- _Records to use_:
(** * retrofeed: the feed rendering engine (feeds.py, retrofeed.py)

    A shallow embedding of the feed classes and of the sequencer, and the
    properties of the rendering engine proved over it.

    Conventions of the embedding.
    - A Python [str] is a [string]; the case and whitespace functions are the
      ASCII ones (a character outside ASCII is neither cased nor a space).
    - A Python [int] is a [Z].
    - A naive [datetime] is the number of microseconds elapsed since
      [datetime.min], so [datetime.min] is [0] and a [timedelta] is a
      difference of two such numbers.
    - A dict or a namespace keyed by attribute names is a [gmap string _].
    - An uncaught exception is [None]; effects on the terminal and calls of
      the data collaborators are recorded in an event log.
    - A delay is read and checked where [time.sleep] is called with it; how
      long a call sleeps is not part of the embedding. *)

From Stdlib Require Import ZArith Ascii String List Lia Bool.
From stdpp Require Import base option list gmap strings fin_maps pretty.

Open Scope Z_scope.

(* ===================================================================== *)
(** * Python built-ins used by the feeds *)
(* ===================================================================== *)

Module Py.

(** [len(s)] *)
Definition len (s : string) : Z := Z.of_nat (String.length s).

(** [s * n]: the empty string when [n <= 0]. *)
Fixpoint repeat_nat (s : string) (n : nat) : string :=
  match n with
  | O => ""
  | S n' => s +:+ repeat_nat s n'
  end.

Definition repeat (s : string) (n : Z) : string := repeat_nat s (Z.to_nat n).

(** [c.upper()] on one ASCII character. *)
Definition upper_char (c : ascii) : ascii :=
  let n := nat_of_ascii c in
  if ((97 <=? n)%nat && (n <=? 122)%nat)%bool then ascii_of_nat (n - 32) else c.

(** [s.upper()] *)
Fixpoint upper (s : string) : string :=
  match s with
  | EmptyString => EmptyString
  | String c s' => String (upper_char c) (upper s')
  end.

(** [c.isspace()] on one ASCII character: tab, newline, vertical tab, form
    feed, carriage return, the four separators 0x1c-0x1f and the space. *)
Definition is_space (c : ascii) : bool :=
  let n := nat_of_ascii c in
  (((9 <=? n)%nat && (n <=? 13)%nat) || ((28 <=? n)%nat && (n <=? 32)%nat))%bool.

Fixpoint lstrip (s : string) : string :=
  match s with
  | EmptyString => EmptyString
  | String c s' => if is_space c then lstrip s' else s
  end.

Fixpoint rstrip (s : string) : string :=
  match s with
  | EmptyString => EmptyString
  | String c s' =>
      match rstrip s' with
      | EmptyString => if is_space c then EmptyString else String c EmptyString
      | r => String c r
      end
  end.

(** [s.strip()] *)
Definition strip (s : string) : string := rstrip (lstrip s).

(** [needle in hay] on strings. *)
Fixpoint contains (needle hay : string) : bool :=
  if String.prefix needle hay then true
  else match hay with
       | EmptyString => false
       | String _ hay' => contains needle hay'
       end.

--

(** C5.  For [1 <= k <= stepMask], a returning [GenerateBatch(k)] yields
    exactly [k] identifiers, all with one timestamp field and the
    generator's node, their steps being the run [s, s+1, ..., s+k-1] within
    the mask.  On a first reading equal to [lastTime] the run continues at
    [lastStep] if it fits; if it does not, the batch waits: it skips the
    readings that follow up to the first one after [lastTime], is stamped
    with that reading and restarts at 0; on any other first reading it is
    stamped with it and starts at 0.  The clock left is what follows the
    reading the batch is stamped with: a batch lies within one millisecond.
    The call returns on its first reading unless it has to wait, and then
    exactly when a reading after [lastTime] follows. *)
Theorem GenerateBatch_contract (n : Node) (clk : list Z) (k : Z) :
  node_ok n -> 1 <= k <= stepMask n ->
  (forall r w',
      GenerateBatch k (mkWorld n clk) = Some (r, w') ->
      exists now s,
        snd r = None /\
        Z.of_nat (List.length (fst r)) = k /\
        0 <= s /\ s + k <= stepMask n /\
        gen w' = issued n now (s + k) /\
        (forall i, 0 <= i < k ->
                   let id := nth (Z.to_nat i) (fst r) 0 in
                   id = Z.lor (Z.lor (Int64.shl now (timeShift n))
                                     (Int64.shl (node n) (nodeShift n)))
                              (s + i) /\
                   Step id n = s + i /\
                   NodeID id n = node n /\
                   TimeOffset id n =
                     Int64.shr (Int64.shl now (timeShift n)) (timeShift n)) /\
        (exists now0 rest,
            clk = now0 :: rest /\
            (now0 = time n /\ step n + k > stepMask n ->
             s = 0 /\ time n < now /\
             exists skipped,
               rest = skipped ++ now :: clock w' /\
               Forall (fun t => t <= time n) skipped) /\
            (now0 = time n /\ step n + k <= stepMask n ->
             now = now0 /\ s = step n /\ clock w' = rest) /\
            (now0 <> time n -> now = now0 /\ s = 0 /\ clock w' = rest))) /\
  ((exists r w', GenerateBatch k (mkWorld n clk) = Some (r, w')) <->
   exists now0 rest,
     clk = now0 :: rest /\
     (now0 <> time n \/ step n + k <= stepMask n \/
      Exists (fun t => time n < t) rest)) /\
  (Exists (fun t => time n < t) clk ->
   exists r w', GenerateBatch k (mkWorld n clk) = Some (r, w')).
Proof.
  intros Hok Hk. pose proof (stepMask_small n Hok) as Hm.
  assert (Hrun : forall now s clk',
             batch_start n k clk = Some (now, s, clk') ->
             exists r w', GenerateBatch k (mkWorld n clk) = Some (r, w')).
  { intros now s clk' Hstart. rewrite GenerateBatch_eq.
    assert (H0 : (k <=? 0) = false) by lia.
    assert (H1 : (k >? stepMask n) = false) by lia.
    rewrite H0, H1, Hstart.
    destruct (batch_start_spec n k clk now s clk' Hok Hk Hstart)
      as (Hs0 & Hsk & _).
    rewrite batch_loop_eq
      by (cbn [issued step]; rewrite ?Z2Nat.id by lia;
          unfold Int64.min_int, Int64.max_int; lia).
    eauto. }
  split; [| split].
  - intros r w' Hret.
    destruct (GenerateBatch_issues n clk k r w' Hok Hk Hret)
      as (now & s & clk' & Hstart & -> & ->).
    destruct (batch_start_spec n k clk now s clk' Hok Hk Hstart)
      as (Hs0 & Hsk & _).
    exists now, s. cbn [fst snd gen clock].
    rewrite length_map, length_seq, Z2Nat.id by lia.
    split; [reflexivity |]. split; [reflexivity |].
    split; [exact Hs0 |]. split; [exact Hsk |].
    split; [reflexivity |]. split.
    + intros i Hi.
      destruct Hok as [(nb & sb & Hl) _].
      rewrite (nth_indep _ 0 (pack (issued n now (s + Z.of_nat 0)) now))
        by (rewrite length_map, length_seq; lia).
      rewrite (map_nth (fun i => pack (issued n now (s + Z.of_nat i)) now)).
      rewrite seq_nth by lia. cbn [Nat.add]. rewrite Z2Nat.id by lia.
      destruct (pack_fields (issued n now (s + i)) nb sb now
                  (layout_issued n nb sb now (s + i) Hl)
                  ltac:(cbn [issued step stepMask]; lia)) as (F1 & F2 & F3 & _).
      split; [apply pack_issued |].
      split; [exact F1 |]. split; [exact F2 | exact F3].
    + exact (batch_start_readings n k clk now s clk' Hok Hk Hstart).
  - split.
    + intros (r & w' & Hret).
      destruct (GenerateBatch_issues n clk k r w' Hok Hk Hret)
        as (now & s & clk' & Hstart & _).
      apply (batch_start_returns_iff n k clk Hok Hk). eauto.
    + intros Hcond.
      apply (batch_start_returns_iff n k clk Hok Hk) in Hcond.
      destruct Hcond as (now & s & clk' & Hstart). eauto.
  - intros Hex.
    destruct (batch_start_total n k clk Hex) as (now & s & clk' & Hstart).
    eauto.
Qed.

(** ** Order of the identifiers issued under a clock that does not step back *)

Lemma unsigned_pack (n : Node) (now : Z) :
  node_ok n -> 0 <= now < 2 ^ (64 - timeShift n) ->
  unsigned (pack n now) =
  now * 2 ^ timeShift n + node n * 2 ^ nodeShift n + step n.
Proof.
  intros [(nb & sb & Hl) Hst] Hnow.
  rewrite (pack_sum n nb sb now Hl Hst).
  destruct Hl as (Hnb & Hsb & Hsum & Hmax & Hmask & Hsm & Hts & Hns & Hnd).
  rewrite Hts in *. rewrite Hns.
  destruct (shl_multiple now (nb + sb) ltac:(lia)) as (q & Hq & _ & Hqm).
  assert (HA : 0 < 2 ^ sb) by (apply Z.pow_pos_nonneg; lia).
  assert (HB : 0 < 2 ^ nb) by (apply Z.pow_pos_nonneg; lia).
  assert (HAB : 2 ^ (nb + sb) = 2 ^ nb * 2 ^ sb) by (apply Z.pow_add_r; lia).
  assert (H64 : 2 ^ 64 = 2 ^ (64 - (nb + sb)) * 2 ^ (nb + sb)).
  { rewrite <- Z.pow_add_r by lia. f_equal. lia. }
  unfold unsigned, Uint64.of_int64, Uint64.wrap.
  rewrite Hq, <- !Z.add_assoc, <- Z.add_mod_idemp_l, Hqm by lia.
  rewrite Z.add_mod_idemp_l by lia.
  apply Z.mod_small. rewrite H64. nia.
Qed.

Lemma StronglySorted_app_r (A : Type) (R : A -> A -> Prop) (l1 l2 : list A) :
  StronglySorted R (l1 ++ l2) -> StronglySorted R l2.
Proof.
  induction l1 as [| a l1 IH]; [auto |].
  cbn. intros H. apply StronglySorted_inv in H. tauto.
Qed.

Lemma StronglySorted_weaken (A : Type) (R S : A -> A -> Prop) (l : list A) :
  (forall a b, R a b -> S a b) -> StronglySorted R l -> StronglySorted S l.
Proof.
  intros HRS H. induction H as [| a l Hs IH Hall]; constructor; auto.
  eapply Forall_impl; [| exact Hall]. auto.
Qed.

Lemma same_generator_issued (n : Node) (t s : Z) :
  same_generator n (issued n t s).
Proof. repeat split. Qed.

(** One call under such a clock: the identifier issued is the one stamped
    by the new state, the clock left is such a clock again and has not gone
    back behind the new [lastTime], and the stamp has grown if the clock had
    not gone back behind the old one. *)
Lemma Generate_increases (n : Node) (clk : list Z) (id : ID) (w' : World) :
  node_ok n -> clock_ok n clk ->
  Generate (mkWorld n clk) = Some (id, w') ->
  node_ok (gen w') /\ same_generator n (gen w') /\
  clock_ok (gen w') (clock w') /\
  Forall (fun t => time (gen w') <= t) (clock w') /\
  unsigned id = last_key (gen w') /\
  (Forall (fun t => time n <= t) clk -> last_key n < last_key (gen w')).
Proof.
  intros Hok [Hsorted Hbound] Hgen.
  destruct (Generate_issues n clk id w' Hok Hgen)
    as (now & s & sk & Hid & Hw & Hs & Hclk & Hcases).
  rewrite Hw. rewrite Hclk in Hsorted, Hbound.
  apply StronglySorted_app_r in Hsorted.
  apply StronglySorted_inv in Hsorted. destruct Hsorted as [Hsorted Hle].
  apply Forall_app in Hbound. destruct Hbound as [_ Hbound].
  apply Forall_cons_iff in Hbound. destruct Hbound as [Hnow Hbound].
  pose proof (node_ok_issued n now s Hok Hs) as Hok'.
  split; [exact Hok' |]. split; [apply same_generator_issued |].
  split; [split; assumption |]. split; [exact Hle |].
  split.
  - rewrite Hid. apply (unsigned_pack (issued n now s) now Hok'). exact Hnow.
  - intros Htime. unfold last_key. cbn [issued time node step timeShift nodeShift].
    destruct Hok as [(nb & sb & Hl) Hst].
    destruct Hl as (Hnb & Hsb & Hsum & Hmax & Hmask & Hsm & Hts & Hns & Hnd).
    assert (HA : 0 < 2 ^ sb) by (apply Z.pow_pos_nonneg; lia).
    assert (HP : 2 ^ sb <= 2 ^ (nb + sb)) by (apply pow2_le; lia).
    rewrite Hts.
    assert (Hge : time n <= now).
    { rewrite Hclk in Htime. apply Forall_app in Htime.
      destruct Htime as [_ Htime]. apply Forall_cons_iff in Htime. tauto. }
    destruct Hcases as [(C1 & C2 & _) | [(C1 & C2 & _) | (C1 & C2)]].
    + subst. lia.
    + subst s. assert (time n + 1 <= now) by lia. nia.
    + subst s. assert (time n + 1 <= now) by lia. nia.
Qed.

---

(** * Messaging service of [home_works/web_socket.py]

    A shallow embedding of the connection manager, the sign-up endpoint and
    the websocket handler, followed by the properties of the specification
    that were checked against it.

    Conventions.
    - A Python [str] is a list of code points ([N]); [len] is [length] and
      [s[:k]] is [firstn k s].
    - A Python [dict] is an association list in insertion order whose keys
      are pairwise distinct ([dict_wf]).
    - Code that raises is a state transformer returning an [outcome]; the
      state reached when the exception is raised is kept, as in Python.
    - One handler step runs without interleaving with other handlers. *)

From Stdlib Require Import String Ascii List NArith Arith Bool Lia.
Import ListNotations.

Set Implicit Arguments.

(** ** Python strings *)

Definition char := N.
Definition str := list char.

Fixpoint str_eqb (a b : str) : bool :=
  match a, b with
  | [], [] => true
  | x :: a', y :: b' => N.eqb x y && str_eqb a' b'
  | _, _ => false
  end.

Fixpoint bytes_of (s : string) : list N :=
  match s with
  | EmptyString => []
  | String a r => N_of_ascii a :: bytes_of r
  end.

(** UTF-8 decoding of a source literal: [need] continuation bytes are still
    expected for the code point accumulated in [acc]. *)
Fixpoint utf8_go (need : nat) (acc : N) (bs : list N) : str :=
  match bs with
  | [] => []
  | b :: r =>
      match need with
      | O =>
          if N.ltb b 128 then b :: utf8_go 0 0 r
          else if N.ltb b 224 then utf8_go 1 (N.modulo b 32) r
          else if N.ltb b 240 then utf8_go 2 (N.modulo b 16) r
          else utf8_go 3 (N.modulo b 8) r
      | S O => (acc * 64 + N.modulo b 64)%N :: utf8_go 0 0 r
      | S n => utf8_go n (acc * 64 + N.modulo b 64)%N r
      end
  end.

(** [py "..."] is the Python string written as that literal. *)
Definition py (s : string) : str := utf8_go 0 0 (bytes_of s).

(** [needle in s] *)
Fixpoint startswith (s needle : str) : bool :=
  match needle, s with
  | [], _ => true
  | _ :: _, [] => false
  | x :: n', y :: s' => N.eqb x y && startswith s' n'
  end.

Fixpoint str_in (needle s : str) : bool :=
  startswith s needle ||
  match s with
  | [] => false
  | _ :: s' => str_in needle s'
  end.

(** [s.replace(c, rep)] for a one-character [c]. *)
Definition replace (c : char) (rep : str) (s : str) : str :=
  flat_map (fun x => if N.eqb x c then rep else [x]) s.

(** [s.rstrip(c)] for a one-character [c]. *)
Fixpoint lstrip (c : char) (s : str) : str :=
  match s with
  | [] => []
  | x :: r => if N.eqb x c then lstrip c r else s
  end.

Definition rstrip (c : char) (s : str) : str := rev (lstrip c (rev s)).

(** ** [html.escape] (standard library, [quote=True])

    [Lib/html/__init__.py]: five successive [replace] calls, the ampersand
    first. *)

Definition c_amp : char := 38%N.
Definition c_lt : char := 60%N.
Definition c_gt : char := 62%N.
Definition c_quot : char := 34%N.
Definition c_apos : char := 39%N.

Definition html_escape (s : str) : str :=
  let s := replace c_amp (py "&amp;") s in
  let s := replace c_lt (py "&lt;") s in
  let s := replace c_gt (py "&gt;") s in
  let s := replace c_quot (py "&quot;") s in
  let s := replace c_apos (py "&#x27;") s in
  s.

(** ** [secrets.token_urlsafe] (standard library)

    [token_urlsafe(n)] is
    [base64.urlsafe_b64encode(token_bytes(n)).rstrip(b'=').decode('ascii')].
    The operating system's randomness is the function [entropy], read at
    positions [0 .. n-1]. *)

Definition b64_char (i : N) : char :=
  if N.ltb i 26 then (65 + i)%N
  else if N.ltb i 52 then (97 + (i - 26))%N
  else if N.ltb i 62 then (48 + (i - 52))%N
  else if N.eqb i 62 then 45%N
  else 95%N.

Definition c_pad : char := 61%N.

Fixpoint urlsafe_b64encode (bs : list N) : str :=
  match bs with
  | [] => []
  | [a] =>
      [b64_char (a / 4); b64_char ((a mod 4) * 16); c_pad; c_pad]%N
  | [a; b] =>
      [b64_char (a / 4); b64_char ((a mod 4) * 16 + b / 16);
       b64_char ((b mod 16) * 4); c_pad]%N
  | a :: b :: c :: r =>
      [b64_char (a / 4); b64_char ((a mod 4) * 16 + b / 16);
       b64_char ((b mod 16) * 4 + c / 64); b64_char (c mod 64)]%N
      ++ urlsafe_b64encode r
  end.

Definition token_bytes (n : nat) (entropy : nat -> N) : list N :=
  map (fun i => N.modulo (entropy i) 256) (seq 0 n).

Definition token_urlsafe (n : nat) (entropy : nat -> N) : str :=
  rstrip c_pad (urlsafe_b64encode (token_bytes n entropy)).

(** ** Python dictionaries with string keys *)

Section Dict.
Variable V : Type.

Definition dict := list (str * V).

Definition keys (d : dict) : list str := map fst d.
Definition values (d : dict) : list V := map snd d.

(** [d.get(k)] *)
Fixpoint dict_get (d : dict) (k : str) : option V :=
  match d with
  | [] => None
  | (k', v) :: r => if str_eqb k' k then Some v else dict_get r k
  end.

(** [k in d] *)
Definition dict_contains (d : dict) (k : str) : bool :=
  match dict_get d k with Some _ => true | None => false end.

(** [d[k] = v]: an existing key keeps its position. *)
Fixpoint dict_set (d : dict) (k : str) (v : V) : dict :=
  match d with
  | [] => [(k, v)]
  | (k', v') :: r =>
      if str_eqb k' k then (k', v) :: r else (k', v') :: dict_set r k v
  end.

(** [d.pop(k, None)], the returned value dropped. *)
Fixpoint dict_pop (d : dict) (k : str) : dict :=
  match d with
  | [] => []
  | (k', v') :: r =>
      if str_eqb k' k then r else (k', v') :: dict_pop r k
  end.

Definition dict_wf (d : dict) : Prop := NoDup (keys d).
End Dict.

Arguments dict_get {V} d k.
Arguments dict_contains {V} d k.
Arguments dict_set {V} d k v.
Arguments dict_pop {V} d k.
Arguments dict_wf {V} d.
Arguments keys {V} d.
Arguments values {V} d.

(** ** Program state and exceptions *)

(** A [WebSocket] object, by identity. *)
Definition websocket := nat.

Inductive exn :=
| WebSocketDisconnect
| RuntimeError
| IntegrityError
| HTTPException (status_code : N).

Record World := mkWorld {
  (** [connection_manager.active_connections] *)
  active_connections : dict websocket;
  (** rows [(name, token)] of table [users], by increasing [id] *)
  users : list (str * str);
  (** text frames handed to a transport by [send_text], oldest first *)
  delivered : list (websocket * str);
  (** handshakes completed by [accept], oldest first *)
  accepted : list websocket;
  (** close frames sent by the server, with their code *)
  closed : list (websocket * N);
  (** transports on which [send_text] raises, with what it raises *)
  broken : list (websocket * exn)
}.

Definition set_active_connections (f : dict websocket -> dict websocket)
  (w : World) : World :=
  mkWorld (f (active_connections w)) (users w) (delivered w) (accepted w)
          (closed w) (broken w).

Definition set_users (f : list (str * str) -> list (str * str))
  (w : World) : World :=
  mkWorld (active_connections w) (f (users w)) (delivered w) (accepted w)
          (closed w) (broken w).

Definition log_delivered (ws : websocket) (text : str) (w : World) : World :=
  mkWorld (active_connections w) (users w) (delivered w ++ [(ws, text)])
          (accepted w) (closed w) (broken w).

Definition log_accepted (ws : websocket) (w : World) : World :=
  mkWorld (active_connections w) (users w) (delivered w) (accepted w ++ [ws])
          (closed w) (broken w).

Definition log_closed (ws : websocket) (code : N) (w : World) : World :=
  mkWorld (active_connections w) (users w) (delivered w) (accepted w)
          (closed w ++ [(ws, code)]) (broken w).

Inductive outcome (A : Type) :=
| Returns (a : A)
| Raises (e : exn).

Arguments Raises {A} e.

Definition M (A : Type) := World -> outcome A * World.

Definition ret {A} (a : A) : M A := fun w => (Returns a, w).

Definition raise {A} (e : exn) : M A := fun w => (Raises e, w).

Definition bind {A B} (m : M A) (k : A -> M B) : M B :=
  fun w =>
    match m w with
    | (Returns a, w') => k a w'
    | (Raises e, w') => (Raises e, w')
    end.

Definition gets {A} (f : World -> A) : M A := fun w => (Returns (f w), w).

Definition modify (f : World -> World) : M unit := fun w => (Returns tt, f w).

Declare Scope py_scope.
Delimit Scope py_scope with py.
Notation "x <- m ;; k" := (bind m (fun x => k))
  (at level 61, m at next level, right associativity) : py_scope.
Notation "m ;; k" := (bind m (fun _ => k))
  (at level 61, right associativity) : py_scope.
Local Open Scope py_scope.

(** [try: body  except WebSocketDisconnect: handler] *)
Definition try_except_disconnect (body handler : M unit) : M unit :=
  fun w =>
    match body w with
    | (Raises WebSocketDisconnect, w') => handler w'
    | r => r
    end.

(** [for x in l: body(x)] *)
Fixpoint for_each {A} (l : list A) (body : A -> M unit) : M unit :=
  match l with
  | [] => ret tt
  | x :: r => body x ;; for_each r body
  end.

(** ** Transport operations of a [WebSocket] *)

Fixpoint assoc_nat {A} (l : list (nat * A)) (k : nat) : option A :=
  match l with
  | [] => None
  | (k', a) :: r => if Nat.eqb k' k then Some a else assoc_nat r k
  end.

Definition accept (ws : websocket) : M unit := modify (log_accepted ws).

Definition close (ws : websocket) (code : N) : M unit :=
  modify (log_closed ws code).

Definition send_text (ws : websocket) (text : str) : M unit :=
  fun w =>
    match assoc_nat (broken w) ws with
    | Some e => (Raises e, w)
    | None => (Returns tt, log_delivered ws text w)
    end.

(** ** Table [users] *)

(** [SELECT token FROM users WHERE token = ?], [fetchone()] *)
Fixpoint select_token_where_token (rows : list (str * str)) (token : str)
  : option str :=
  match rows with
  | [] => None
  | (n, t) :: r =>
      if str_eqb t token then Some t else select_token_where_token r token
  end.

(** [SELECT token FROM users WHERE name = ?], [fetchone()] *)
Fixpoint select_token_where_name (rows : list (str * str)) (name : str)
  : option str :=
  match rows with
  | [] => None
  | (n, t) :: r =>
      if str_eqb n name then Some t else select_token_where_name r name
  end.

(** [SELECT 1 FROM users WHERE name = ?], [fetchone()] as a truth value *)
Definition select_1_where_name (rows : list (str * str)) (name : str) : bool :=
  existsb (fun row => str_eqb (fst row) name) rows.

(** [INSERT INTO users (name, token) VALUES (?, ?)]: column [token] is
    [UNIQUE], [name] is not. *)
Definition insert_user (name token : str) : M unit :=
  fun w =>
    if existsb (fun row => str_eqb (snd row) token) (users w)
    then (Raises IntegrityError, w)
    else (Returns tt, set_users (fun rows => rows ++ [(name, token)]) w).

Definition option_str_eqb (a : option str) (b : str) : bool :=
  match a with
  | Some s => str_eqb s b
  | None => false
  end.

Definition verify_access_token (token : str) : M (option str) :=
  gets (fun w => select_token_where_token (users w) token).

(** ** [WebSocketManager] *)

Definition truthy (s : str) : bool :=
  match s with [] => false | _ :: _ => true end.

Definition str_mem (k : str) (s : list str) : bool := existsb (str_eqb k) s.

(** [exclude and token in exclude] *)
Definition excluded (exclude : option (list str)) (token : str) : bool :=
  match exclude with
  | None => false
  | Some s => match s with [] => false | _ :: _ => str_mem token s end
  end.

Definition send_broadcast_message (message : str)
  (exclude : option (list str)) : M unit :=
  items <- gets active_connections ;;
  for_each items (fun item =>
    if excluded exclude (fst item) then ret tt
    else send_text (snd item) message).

- _Exercise prompt_:
Return only the part of the records above that opens with the line containing "startswith s' n'" and closes with the line containing "(** [s.rstrip(c)] for a one-character [c]. *)", ends included.

- _Exercise answer_:
  | x :: n', y :: s' => N.eqb x y && startswith s' n'
  end.

Fixpoint str_in (needle s : str) : bool :=
  startswith s needle ||
  match s with
  | [] => false
  | _ :: s' => str_in needle s'
  end.

(** [s.replace(c, rep)] for a one-character [c]. *)
Definition replace (c : char) (rep : str) (s : str) : str :=
  flat_map (fun x => if N.eqb x c then rep else [x]) s.

(** [s.rstrip(c)] for a one-character [c]. *)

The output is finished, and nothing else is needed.